Africavenir Presents – Imbabazi – the Pardon

AfricAvenir is this month commemorating the 20th anniversary of the 1994-Rwandan Genocide. On this occasion AfricAvenir and the Goethe-Centre Windhoek invite to the Namibian Premiere of the Rwandan film “Imbabazi – The Pardon” tomorrow at the Goethe Centre at seven O’clock (19H00) and entrance is N$30.

Directed by Joel Karekezi, the 73 minutes feature film was awarded the Nile Grand Award (4000 USD and Golden Tutankhamen Award) at the 3rd Luxor African Film Festival last March 2014. In February 2014, the film also won Best Director and Best Film in A Thousand Hills Academy Awards.
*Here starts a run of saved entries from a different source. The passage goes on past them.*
(* ===== verification/SessionsSpec.v ===== *)
(** * What sessions promise

    Administrative revocation ends every token that existed, on every pod and
    through any outage; the degraded path serves only warm, unrevoked sessions
    and closes after a minute; a purpose token never authorizes.  And a gap: a
    logged-out token is accepted again during the leeway after its expiry. *)

From S2P Require Import Prelude Rstr Json Types Providers Roles Limits AdminAudit ApiKeys.
From S2P Require Import Sessions Login TwoFactor.

(** ** Reasoning about handlers *)

(** [R] relates the world before and after, whatever the answer. *)
Definition steps {A} (R : World -> World -> Prop) (x : Sess A) : Prop := forall w, R w (x w).2.

Section steps.
Context (R : World -> World -> Prop) `{!PreOrder R}.

Lemma steps_ret {A} (a : A) : steps R (mret a).
Proof. intros w. simpl. reflexivity. Qed.
Lemma steps_fail {A} e : steps R (@fail A e).
Proof. intros w. simpl. reflexivity. Qed.
Lemma steps_gets {A} (f : World -> A) : steps R (gets f).
Proof. intros w. simpl. reflexivity. Qed.
Lemma steps_lift {A} (r : result A) : steps R (lift_r r).
Proof. intros w. simpl. reflexivity. Qed.
Lemma steps_modify f : (forall w, R w (f w)) -> steps R (modify f).
Proof. intros Hf w. apply Hf. Qed.
Lemma steps_attempt {A} (x : Sess A) : steps R x -> steps R (attempt x).
Proof. intros Hx w. unfold attempt. specialize (Hx w). by destruct (x w). Qed.
Lemma steps_bind {A B} (x : Sess A) (k : A -> Sess B) :
  steps R x -> (forall a, steps R (k a)) -> steps R (x ≫= k).
Proof.
  intros Hx Hk w. unfold mbind, Sess_bind. specialize (Hx w).
  destruct (x w) as [[a| |] w']; [|done..]. simpl in Hx. etrans; [exact Hx|]. apply Hk.
Qed.
Lemma steps_redis : (forall f w, R w (set_redis_faults f w)) -> steps R redis_io.
Proof. intros Hf w. unfold redis_io. destruct (w_redis_faults w 0); apply Hf. Qed.
Lemma steps_db : (forall f w, R w (set_db_faults f w)) -> steps R db_io.
Proof. intros Hf w. unfold db_io. destruct (w_db_faults w 0); apply Hf. Qed.
End steps.

(** Walk through a handler: its primitives, its branches, the calls already
    known. *)
Ltac walk :=
  repeat first
    [ progress intros
    | match goal with
      | H : steps ?R ?x |- steps ?R ?x => exact H
      | |- PreOrder _ => assumption || typeclasses eauto
      | |- steps _ (mret _) => apply steps_ret
      | |- steps _ (fail _) => apply steps_fail
      | |- steps _ (gets _) => apply steps_gets
      | |- steps _ (lift_r _) => apply steps_lift
      | |- steps _ (attempt _) => apply steps_attempt
      | |- steps _ (_ ≫= _) => apply steps_bind
      end
    | solve [auto 2 with sess]
    | match goal with |- context [match ?x with _ => _ end] => destruct x end ].

Create HintDb sess discriminated.

(** ** A history of requests *)

Record Faults : Type := { fl_redis : nat -> option ApiError; fl_db : nat -> option ApiError }.

Inductive SessEvent : Type :=
  | SvRequire (header : HeaderValue)
  | SvToken (d : Draw) (forwarded_for : HeaderValue) (device : DeviceContext) (email password : str)
  | SvRefresh (d : Draw) (presented : str)
  | SvLogout (ctx : JwtAuthContext)
  | SvRevoke (ctx : JwtAuthContext) (target : Uuid)
  | SvRevokeOne (ctx : JwtAuthContext) (target session : Uuid)
  | SvCreateUser (seats : option N) (ctx : JwtAuthContext) (email password role : str) (id : Uuid) (salt : N)
  | SvEnroll (d : EnrollDraw) (header : HeaderValue)
  | SvVerify (d : Draw) (header : HeaderValue) (device : DeviceContext) (code : str)
  | SvChallenge (d : Draw) (header forwarded_for : HeaderValue) (device : DeviceContext) (code : str)
  | SvDisable (ctx : JwtAuthContext) (code : str).

Definition set_faults (f : Faults) (w : World) : World :=
  set_db_faults (fl_db f) (set_redis_faults (fl_redis f) w).

Section history.
Context `{AuthEnv} `{TotpEnv} (cfg : JwtConfig) (show_time : DateTime -> str).

Definition sess_step (m : Moment) (f : Faults) (ev : SessEvent) (w : World) : World :=
  let w := set_faults f w in
  match ev with
  | SvRequire h => (require m h w).2
  | SvToken d x dev e p => (token cfg m d x dev e p w).2
  | SvRefresh d t => (refresh cfg m d t w).2
  | SvLogout c => (logout m c w).2
  | SvRevoke c t => (revoke_sessions cfg m c t w).2
  | SvRevokeOne c t s => (revoke_one_session cfg m c t s w).2
  | SvCreateUser n c e p r i s => (create_user n c e p r i s w).2
  | SvEnroll d h => (enroll m d h w).2
  | SvVerify d h dev c => (verify cfg show_time m d h dev c w).2
  | SvChallenge d h x dev c => (challenge cfg show_time m d h x dev c w).2
  | SvDisable c code => (disable show_time m c code w).2
  end.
Best friends Manzi and Karemera find themselves on opposing sides in Rwanda’s ethnic civil war, with Tutsi Karemera’s family paying a horrific price for Manzi’s allegiance to his Hutu heritage. Manzi is elevated to the position of local leader and is unable to withstand the peer pressure when the genocide begins. He kills Karemara’s father and younger brother. When Manzi is released from prison fifteen years later, his return re-opens old wounds. Filmmaker Joel Karekezi draws from his own experience as a survivor of Rwanda’s violence in creating this moving account of two former friends who must contend with the unimaginable horrors in their past. The film intercuts between present day and the time just before and during the genocide.

Meanwhile next Tuesday the same venue features Soul Boy, a 57 minutes Kenyan drama film directed byHawa Essuman (2009-10).

Soul Boy is written by Billy Kahora. It developed under the mentorship of German director and producer Tom Tykwer in Kibera, one of the largest slums in the African continent, in the middle of Nairobi, Kenya. The film has received five nominations at the 2011 African Movie Academy Awards. Nairobi, Kenya. 14-year-old Abila lives with his parents in Kibera, one of the largest slums in East Africa. One morning the teenager discovers his father ill and delirious. Someone has stolen his soul, mumbles the father. Abila is shocked and confused but wants to help his father and goes in search of the right remedy. Supported by his girlfriend Shiku, he embarks on an aenturous journey that leads him right to the heart of the microcosm that is his hometown.

For a number of years now, Tom Tykwer’s partner Marie Steinmann has been working in the slums of Nairobi with the art workshop “Art Education for Children”, organized by the NGO Anno’s Africa. The initiative gave rise to the German offshoot One Fine Day e.V. “I wanted to play a part in this. But the only thing I am capable of doing is film,” Tykwer said. And so the idea for a film workshop was born, which in turn has led to a veritable cinematic event: SOUL BOY.